- **Data excerpts**
(** [String(v)], the coercion of a template literal, of [+] with a string
    and of [RegExp.prototype.test]. An object parsed from JSON has no
    callable [toString] of its own: when it has a [toString] property at
    all the coercion throws a TypeError, otherwise it is the text
    [[object Object]]. An array is its elements joined by commas, [null]
    and [undefined] elements contributing nothing. *)
Fixpoint toStr (v : value) : outcome string :=
  match v with
  | VUndef => Ok "undefined"
  | VNull => Ok "null"
  | VBool true => Ok "true"
  | VBool false => Ok "false"
  | VNum n => Ok (numberToString n)
  | VStr s => Ok s
  | VArr items =>
      (fix join (l : list value) : outcome string :=
         match l with
         | [] => Ok EmptyString
         | x :: rest =>
             e <- match x with
                  | VUndef | VNull => Ok EmptyString
                  | _ => toStr x
                  end ;;
             match rest with
             | [] => Ok e
             | _ => r <- join rest ;; Ok (e ++ "," ++ r)%string
             end
         end) items
  | VObj fields =>
      if hasField "toString" fields then Throw else Ok "[object Object]"
  end.
End Coercion.

(** ** The data model (types/ram.ts) *)

Inductive AvailabilityStatus : Type :=
| in_stock
| incoming
| not_available.

(** [PrisjaktProduct]. The interface declares its text fields as strings;
    the structured-data extractor stores in them whatever the parsed JSON
    holds, so they are dynamic values here. *)
Record PrisjaktProduct : Type := mkProduct {
  id : string;
  name : value;
  price : number;
  currency : value;
  store : value;
  storeUrl : value;
  availability : AvailabilityStatus;
  imageUrl : value
}.

(** ** The regular expressions of the scraper

    Each is given with its source text, in which Q stands for the escaped
    double quote and a blank separates a star from a closing parenthesis. *)

Module Re.

Definition notQuote : ascii -> bool := fun c => negb (String.eqb (String c "") dq).
Definition notGt : ascii -> bool := notCh ">".
Definition notLt : ascii -> bool := notCh "<".
Definition aRing : string := String (ascii_of_nat 229) "".
Definition oUmlaut : string := String (ascii_of_nat 246) "".

(** [[0-9\s&nbsp;]] under the [i] flag *)
Definition priceChar : ascii -> bool :=
  fun c => isDigit c || isSpace c || oneOfi "&nbsp;" c.

(** [(kr|sek)] as group [n] *)
Definition unit_ (n : nat) : regex := Grp n (Alt (liti "kr") (liti "sek")).
(* ===== verification/_CoqProject ===== *)
-Q . S2P
Prelude.v
GoMem.v
Queue.v
QueueConc.v
BufferSlice.v
BufferList.v
BufferListConc.v
BufferListTurns.v
BufferManager.v
Allocator.v
ShmAllocator.v
LinkedBuffer.v
LinkedBufferProofs.v
LinkedBufferReserve.v
LinkedBufferPeek.v
LinkedBufferFifo.v
LinkedBufferRead.v
Idl.v
Protocol.v
Handshake.v
Events.v
EventConn.v
Dispatcher.v
Session.v
SessionProofs.v
StreamClose.v
SessionEvents.v
Transfer.v
EndToEnd.v
Fallback.v
WritePath.v
ReadPath.v
Channel.v
Debug.v
Logger.v
Config.v
NewSession.v
SessionManager.v
SessionManagerProofs.v
Listener.v
ListenerProofs.v
NetListener.v
Bridge.v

- **Your task**
Everything from the first line of the records above through the line containing "e <- match x with" should be restated word for word; leave out all other lines.

- **Expected answer**
(** [String(v)], the coercion of a template literal, of [+] with a string
    and of [RegExp.prototype.test]. An object parsed from JSON has no
    callable [toString] of its own: when it has a [toString] property at
    all the coercion throws a TypeError, otherwise it is the text
    [[object Object]]. An array is its elements joined by commas, [null]
    and [undefined] elements contributing nothing. *)
Fixpoint toStr (v : value) : outcome string :=
  match v with
  | VUndef => Ok "undefined"
  | VNull => Ok "null"
  | VBool true => Ok "true"
  | VBool false => Ok "false"
  | VNum n => Ok (numberToString n)
  | VStr s => Ok s
  | VArr items =>
      (fix join (l : list value) : outcome string :=
         match l with
         | [] => Ok EmptyString
         | x :: rest =>
             e <- match x with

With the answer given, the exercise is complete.